(** C8: without [--force], stopping the caller's own Mailpile whose pid
    file exists ends normally in the state [stop_effect] computes, and
    leaves the pid file exactly when the process is still running
    afterwards; it waits at most ten seconds and
    changes no other file (the routing file included). *)
Theorem stop_keeps_pidfile_iff_running a us w w1 esc P F c :
  a_user a = None -> a_force a = false -> get_user_settings a None None w = (Ok us, w1) ->
  pyval_truthy (us_pid us) = true -> _escaped (us_dict us) = Ok esc ->
  esc !! "pid" = Some P -> esc !! "pidfile" = Some F ->
  str_all qplain P = true -> str_all qplain F = true -> w_files w !! F = Some c ->
  exists w', stop_mailpile (H := sys_shell reply) usage_text a w = (Ok tt, w') /\
    (w_files w', w_sys w') = stop_effect P F (w_files w, w_sys w) /\
    (is_Some (w_files w' !! F) <-> is_Some (sys_procs (w_sys w') !! P)) /\
    sys_clock (w_sys w') <= sys_clock (w_sys w) + 10 /\
    forall k, k <> F -> w_files w' !! k = w_files w !! k.
Proof.
  intros Hu Hfo Hus Hpid He Hp Hf HP HF Hc.
  destruct (stop_mailpile_machine a us w w1 esc P F Hu Hus Hpid He Hp Hf HP HF) as [w' [Hrun Hw']].
  rewrite Hfo in Hw'; cbv beta iota in Hw'. exists w'. split; [exact Hrun|].
  pose proof (stop_effect_iff P F (w_files w) (w_sys w) c Hc) as Hiff.
  destruct (stop_effect_frame P F (w_files w) (w_sys w)) as [Hcl Hk].
  rewrite <-Hw' in Hiff, Hcl, Hk. cbn [fst snd] in Hiff, Hcl, Hk. split_and!; assumption.
Qed.
(** A plane of dense glass. *)
Definition glass_wall : @Scene substrate world :=
  {| objects := []; sphere_objects := [sph_at 10 dense_glass];
     lights := [lamp] |}.

Definition forward : @Ray substrate := ray_of (5, 0, 0) (1, 0, 0).
Definition backward : @Ray substrate := ray_of (5, 0, 0) (-1, 0, 0).

(** Where [forward] meets the plane at 10. *)
Definition wall_hit : @Intersection substrate :=
  {| hit_distance := 5; hit_position := (10, 0, 0); hit_normal := (-1, 0, 0) |}.

(** A callee that returns one colour for every ray. *)
Definition constant (c : @Vector substrate)
  : @Scene substrate world -> @Ray substrate -> RenderOptions
    -> M (@Vector substrate) :=
  fun _ _ _ => ret c.

Definition options (d : Z) (m : RenderMode) : RenderOptions :=
  {| depth := d; mode := m |}.

Definition render (fuel : nat) (s : @Scene substrate world)
    (r : @Ray substrate) (o : RenderOptions) : M (@Vector substrate) :=
  @RayCast substrate world fuel s r o.

(** A plane of each kind at the same place. *)
Definition coincident : @Scene substrate world :=
  {| objects := [tri_at 8 matte]; sphere_objects := [sph_at 8 mirror];
     lights := [lamp] |}.

(** Where [forward] meets the plane at 6. *)
Definition near_hit : @Intersection substrate :=
  {| hit_distance := 1; hit_position := (6, 0, 0); hit_normal := (-1, 0, 0) |}.

(** A studio for the render loop: the camera is the numbers of rows and
    columns, the image keeps them with its colours, every file holds the
    scene [lit_wall], and the view ray of the pixel of row [i] and column
    [j] leaves the point [(j, i, 0)] along the first axis. *)
Definition studio : @Studio substrate world := {|
  CameraOptions := (nat * nat)%type;
  Image := ((nat * nat) * list (list V3))%type;
  ReadScene := fun _ => lit_wall;
  newImage := fun camera => (camera, []);
  Height := fun image => fst (fst image);
  Width := fun image => snd (fst image);
  MakeRay := fun _ i j => ray_of (Z.of_nat j, Z.of_nat i, 0) (1, 0, 0);
  PostProc := fun image color_map _ => (fst image, color_map)
|}.

Definition small_camera : @CameraOptions substrate world studio :=
  ((2, 3)%nat : nat * nat).

(** The image of [lit_wall] in the depth mode: the plane is at 10. *)
Definition depth_image : @Image substrate world studio :=
  (((2, 3)%nat, [[(10, 10, 10); (9, 9, 9); (8, 8, 8)];
                 [(10, 10, 10); (9, 9, 9); (8, 8, 8)]])
   : (nat * nat) * list (list V3)).

End AxisWorld.

(* ================================================================== *)
(** ** Facts about the effects *)
(* ================================================================== *)

Lemma outcome_bind_Ok A B (m : M A) (k : A -> M B) a :
  outcome m = Ok a -> outcome (bind m k) = outcome (k a).
Proof.
  destruct m as [qs o]; simpl; intros ->.
  unfold bind; destruct (k a); reflexivity.
Qed.

Lemma outcome_bind_UB A B (m : M A) (k : A -> M B) f :
  outcome m = UB f -> outcome (bind m k) = UB f.
Proof.
  destruct m as [qs o]; simpl; intros ->; reflexivity.
Qed.

Lemma outcome_bind_OutOfFuel A B (m : M A) (k : A -> M B) :
  outcome m = OutOfFuel -> outcome (bind m k) = OutOfFuel.
Proof.
  destruct m as [qs o]; simpl; intros ->; reflexivity.
Qed.

Lemma bind_ext A B (m : M A) (k k' : A -> M B) :
  (forall a, k a = k' a) -> bind m k = bind m k'.
Proof.
  intros E; destruct m as [qs [a | f | ]]; simpl; try reflexivity.
  rewrite E; reflexivity.
Qed.

Lemma bind_terminates A B (m : M A) (k : A -> M B) :
  terminates m -> (forall a, terminates (k a)) -> terminates (bind m k).
Proof.
  unfold terminates; intros Hm Hk.
  destruct (outcome m) as [a | f | ] eqn:E.
  - rewrite (outcome_bind_Ok _ _ E); apply Hk.
  - rewrite (outcome_bind_UB _ _ E); discriminate.
  - contradiction.
Qed.

Lemma ret_terminates A (a : A) : terminates (ret a).
Proof. discriminate. Qed.

Lemma fault_terminates A (f : Fault) : terminates (@fault A f).
Proof. discriminate. Qed.

Lemma queries_bind A B (m : M A) (k : A -> M B) :
  queries (bind m k) =
  queries m ++ match outcome m with Ok a => queries (k a) | _ => [] end.
Proof.
  destruct m as [qs [a | f | ]]; simpl; try (rewrite app_nil_r; reflexivity).
  destruct (k a); reflexivity.
Qed.

Lemma queries_bind_le A B (m : M A) (k : A -> M B) (n : nat) :
  (forall a, List.length (queries (k a)) <= n)%nat ->
  (List.length (queries (bind m k)) <= List.length (queries m) + n)%nat.
Proof.
  intros Hk; rewrite queries_bind, List.length_app.
  destruct (outcome m) as [a | f | ]; [specialize (Hk a) | simpl | simpl]; lia.
Qed.

Lemma queries_bind_bound A B (m : M A) (k : A -> M B) (a b : nat) :
  (List.length (queries m) <= a)%nat ->
  (forall x, List.length (queries (k x)) <= b)%nat ->
  (List.length (queries (bind m k)) <= a + b)%nat.
Proof.
  intros Hm Hk; pose proof (queries_bind_le m k Hk); lia.
Qed.

Lemma bind_ret_l A B (a : A) (k : A -> M B) : bind (ret a) k = k a.
Proof. unfold bind, ret; destruct (k a); reflexivity. Qed.

Lemma bind_assoc A B C (m : M A) (k : A -> M B) (h : B -> M C) :
  bind (bind m k) h = bind m (fun a => bind (k a) h).
Proof.
  destruct m as [qs [a | f | ]]; simpl; try reflexivity.
  destruct (k a) as [qs' [b | f | ]]; simpl; try reflexivity.
  destruct (h b) as [qs'' o]; rewrite app_assoc; reflexivity.
Qed.

(* ================================================================== *)
(** ** The nearest-intersection search *)
(* ================================================================== *)

Section Search.
Context `{W : World}.

(** What the search needs of [<] on distances: both hold of [<] on
    doubles. *)
Hypothesis rlt_irrefl : forall a : scalar, rlt a a = false.
Hypothesis rlt_trans :
  forall a b c : scalar, rlt a b = true -> rlt b c = true -> rlt a c = true.

Lemma rle_refl (a : scalar) : rle a a = true.
Proof. unfold rle; rewrite rlt_irrefl; reflexivity. Qed.

Lemma rlt_rle (a b : scalar) : rlt a b = true -> rle a b = true.
Proof.
  unfold rle; intros Hab.
  destruct (rlt b a) eqn:Hba; [ | reflexivity].
  pose proof (rlt_trans _ _ _ Hab Hba) as Haa.
  rewrite rlt_irrefl in Haa; discriminate.
Qed.

Lemma rlt_rle_trans (a b c : scalar) :
  rlt a b = true -> rle b c = true -> rle a c = true.
Proof.
  unfold rle; intros Hab Hbc.
  destruct (rlt c a) eqn:Hca; [ | reflexivity].
  rewrite (rlt_trans _ _ _ Hca Hab) in Hbc; discriminate.
Qed.

Lemma hit_in_cons T (P : Primitive T) (obj : T) rest ray i :
  hit_in (obj :: rest) ray i <->
  GetIntersection ray (GetObject obj) = Some i \/ hit_in rest ray i.
Proof.
  unfold hit_in; split.
  - intros (o & [-> | Hin] & Hi); [left; exact Hi | right; eauto].
  - intros [Hi | (o & Hin & Hi)];
      [exists obj; split; [left; reflexivity | exact Hi]
      | exists o; split; [right; exact Hin | exact Hi]].
Qed.

(** A collection that the ray misses leaves both variables as they are. *)
Lemma FindNearestIntersection_loop_miss T (P : Primitive T)
    (objs : list T) ray flag best target :
  (forall i, ~ hit_in objs ray i) ->
  FindNearestIntersection_loop objs ray flag best target = (best, target).
Proof.
  induction objs as [ | obj rest IH]; intros Hmiss; simpl; [reflexivity | ].
  destruct (GetIntersection ray (GetObject obj)) as [i | ] eqn:Hi.
  - exfalso; apply (Hmiss i); apply hit_in_cons; left; exact Hi.
  - apply IH; intros i Hin; apply (Hmiss i); apply hit_in_cons; right; exact Hin.
Qed.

REQUIREMENT: Please give back the records exactly as written, beginning at the first line and including the line that holds "pyval_truthy (us_pid us)" as the last.

SOLVED PROBLEM:
(** C8: without [--force], stopping the caller's own Mailpile whose pid
    file exists ends normally in the state [stop_effect] computes, and
    leaves the pid file exactly when the process is still running
    afterwards; it waits at most ten seconds and
    changes no other file (the routing file included). *)
Theorem stop_keeps_pidfile_iff_running a us w w1 esc P F c :
  a_user a = None -> a_force a = false -> get_user_settings a None None w = (Ok us, w1) ->
  pyval_truthy (us_pid us) = true -> _escaped (us_dict us) = Ok esc ->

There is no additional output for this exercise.